The next morning dawns bright and blue and the train pulls into town with its load of black powder. The Swede and his men are there to greet it. Cullen is nowhere to be seen -- not because of his deal with the Swede, but because he's in bed with a roiling hangover. Elam barges into his tent, letting in the evil, evil sunlight. Cullen reaches for his gun, then calms down when he realizes he's not under attack. Elam tells him about the hill they're coming up on: "We either got to blow it or go around." Cullen's mumbled reply is to blow it, but Elam tells him his men have never handled black powder. Cullen, striving hard to maintain his reputation for having the worst ethic ever, doesn't think it's his problem. Elam tells him he's no better than Johnson. And really, he's probably worse, considering we actually saw Johnson doing some work. "How come every time I turn around, you're knee-deep in my bidness?" Cullen asks. (He really says it like that.) "Cuz you the boss," Elam reminds him. Cullen reaches into a bucket near his bed and splashes what I hope is water onto his face. "I ain't your master," Cullen says. "You wanted freedom, you got it. Figure it out your damn self." Elam makes a mental note to punch him in the balls one of these days.
Mickey and his awful yellow suit are looking much happier this morning. Naturally, this fills Sean with dread. He frowns with an equal mix of confusion and fear as his brother leads a group of men toward the bathhouse. Mickey's big monkey-making idea is to charge the men for a peep at the ladies as they wash up. I'm confused as to why they need Mickey for any of this, since all he does is lift up a bit of curtain, which even the dumbest of horndogs could do for himself for free. Plus, the ladies aren't even naked. They're sitting around in their corsets and bloomers, which they do out in public most of the time anyway. Nonetheless, as soon as the ladies realize men are getting free erections, they shut the operation down. A very buxom lady beats them all away with a broom, calling Mickey a "thick Irish bog-trotter" when he's dumb enough to ask for a kiss. Weren't the Irish Bog-Trotters a basketball team?

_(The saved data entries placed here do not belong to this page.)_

(** * FB2SCI: conversion of two FB-01 sysex banks into an SCI0 patch resource

    A shallow embedding of [FB2SCI.cpp] and the verification of its
    specification.  Bytes are integers (a [char] is represented by its
    8-bit pattern, [0 .. 255]); a [std::vector<char>] is a [list Z]; the
    console, the three files named on the command line and the standard
    input form the [world] that every function threads through. *)

From Stdlib Require Import ZArith Lia Bool.
From stdpp Require Import base option list strings.

(** ** Machine integers and bytes *)

Definition INT_MAX : Z := 2147483647.
Definition EXIT_FAILURE : Z := 1.

(** [static_cast<int>(n)] for an unsigned size [n]: the value modulo 2^32,
    read as a signed 32-bit integer. *)
Definition static_cast_int (n : Z) : Z :=
  ((n + 2147483648) mod 4294967296 - 2147483648)%Z.

(** Conversion of an [int] to [unsigned char]. *)
Definition to_uchar (z : Z) : Z := (z mod 256)%Z.

(** Lines 184-185:
    [((low_byte & 0x0F) << 4) | (high_byte & 0x0F)], stored in an
    [unsigned char].  The low nibble of a [char] does not depend on the
    signedness of [char], since [&] acts on the two's complement pattern. *)
Definition nibble_merge (high_byte low_byte : Z) : Z :=
  to_uchar (Z.lor (Z.shiftl (Z.land low_byte 0x0F) 4) (Z.land high_byte 0x0F)).

(** ** [std::vector<char>] *)

(** [v[i]] as a read: indexing outside [0 .. size-1] is undefined
    behaviour, rendered as [None]. *)
Definition vec_at (v : list Z) (i : Z) : option Z :=
  if (i <? 0)%Z then None else v !! Z.to_nat i.

(** [v[i] = x]. *)
Definition vec_set (v : list Z) (i x : Z) : option (list Z) :=
  if (0 <=? i)%Z && (i <? Z.of_nat (length v))%Z
  then Some (<[Z.to_nat i := x]> v) else None.

(** [v.size()]. *)
Definition size (v : list Z) : Z := Z.of_nat (length v).

(** [v.resize(n)]: truncation, or padding with zero bytes. *)
Definition resize (v : list Z) (n : Z) : list Z :=
  take (Z.to_nat n) v ++ replicate (Z.to_nat n - length v) 0%Z.

(** ** The world: files, console, indeterminate memory *)

(** The three paths of the command line, [argv[1]], [argv[2]] and
    [argv[3]].  They are taken to name three different files: the source
    compares no paths, and a run whose output path is also the path of a
    bank is outside this model. *)
Inductive filename := Bankfile1 | Bankfile2 | Patfile.

Definition filename_eqb (a b : filename) : bool :=
  match a, b with
  | Bankfile1, Bankfile1 | Bankfile2, Bankfile2 | Patfile, Patfile => true
  | _, _ => false
  end.

(** What the program prints on [cout], one constructor per message;
    the names of the diagnostics follow the error taxonomy of the
    specification. *)
Inductive message :=
| Banner                                  (* "FB2SCI  v1.00    by ..." *)
| Usage                                   (* "   usage:  ..." *)
| MissingFile (f : filename)              (* "Error: file <f> not found" *)
| InvalidSignature (f : filename)         (* "Error: <f> is not a valid FB-01 sysex bank file (missing expected sysex header)." *)
| InvalidLength (f : filename) (actual : Z)
                                          (* "<f> is not the expected size (6363 bytes). ... Actual size: <actual>" *)
| LengthMismatch (size1 size2 : Z)        (* "Error: data vectors have different sizes" + both sizes *)
| UnexpectedLength (size1 size2 : Z)      (* "Error: data vectors not the expected size (6144)" + both sizes *)
| OverwritePrompt                         (* "Output file already exists. Do you want to overwrite it? (Y/N): " *)
| Wiped (f : filename)                    (* "File <f> successfully wiped." *)
| Aborting                                (* "Aborting operation..." *)
| Success.                                (* "SCI FB-01 Patch created successfully!" *)

Record world := World {
  fs : filename -> option (list Z);   (* contents of each file, [None] if it cannot be opened *)
  cin : list string;                  (* whitespace-separated tokens waiting on standard input *)
  cout : list message;                (* what has been printed so far *)
  stack : nat -> Z;                   (* the indeterminate contents of uninitialised arrays *)
  sp : nat                            (* next unused cell of [stack] *)
}.

Definition set_fs (f : filename -> option (list Z)) (w : world) : world :=
  World f (cin w) (cout w) (stack w) (sp w).
Definition set_cin (c : list string) (w : world) : world :=
  World (fs w) c (cout w) (stack w) (sp w).
Definition set_cout (c : list message) (w : world) : world :=
  World (fs w) (cin w) c (stack w) (sp w).
Definition set_sp (n : nat) (w : world) : world :=
  World (fs w) (cin w) (cout w) (stack w) n.

(** ** The monad of the program

    A computation returns normally, leaves the process through [exit], or
    runs into undefined behaviour. *)
Inductive outcome (A : Type) :=
| Ret (a : A) (w : world)
| Exit (code : Z) (w : world)
| Undefined.
Arguments Ret {A} a w.
Arguments Exit {A} code w.
Arguments Undefined {A}.

Definition M (A : Type) : Type := world -> outcome A.

Definition ret {A} (a : A) : M A := fun w => Ret a w.
Lemma cut_spec (E : row) (rest : list Z) : forall s,
  Sorted Z.le (s :: rest) ->
  Forall (fun x => 0 <= x <= len E) (s :: rest) ->
  offsets s (cut E (s :: rest)) = s :: rest /\
  concat (cut E (s :: rest)) = slice E s (last rest s) /\
  s <= last rest s.
Proof.
  induction rest as [| e rest IH]; intros s Hs Hb.
  - simpl. unfold slice. rewrite Z.sub_diag. simpl. repeat split; auto. lia.
  - change (cut E (s :: e :: rest)) with (slice E s e :: cut E (e :: rest)).
    apply Sorted_inv in Hs. destruct Hs as [Hs Hhd]. apply HdRel_inv in Hhd.
    apply Forall_cons_iff in Hb. destruct Hb as [Hbs Hb].
    pose proof Hb as Hbe. apply Forall_cons_iff in Hbe. destruct Hbe as [Hbe _].
    destruct (IH e Hs Hb) as (IH1 & IH2 & IH3).
    cbn [offsets]. rewrite len_slice by lia.
    replace (s + (e - s)) with e by lia. rewrite IH1.
    rewrite (last_cons rest e s). repeat split; [| lia].
    cbn [concat]. rewrite IH2. apply slice_app; lia.
Qed.

Lemma read_last (rest : list Z) : forall s,
  read (s :: rest) (len rest) = Ok (last rest s).
Proof.
  induction rest as [| e rest IH]; intros s; [reflexivity |].
  rewrite len_cons.
  change (s :: e :: rest) with ([s] ++ e :: rest).
  replace (1 + len rest) with (len [s] + len rest) by reflexivity.
  rewrite read_app_r by apply len_nonneg. rewrite IH.
  now rewrite last_cons.
Qed.

Lemma Sorted_of_adjacent (l : list Z) :
  (forall i a b, nth_error l i = Some a -> nth_error l (S i) = Some b -> a <= b) ->
  Sorted Z.le l.
Proof.
  induction l as [| x l IH]; intros H; constructor.
  - apply IH. intros i a b Ha Hb. apply (H (S i)); auto.
  - destruct l as [| y l]; constructor. apply (H 0%nat); reflexivity.
Qed.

In Doc's train car, Lily is snooping around his desk, looking through papers and maps. She sees Doc coming up to the door and abandons her search, plastering on a big smile. Doc apologizes for his behavior the night before. He's as awkward as a teen-aged boy and clearly smitten with her. Lily asks to see more of his railroad. "After all, your passion for this great enterprise was an inspiration." She blinks prettily at him and he all but offers to carry her on his back for the whole tour. Before they can continue, an explosion rocks the train and shatters a window. Lily ducks.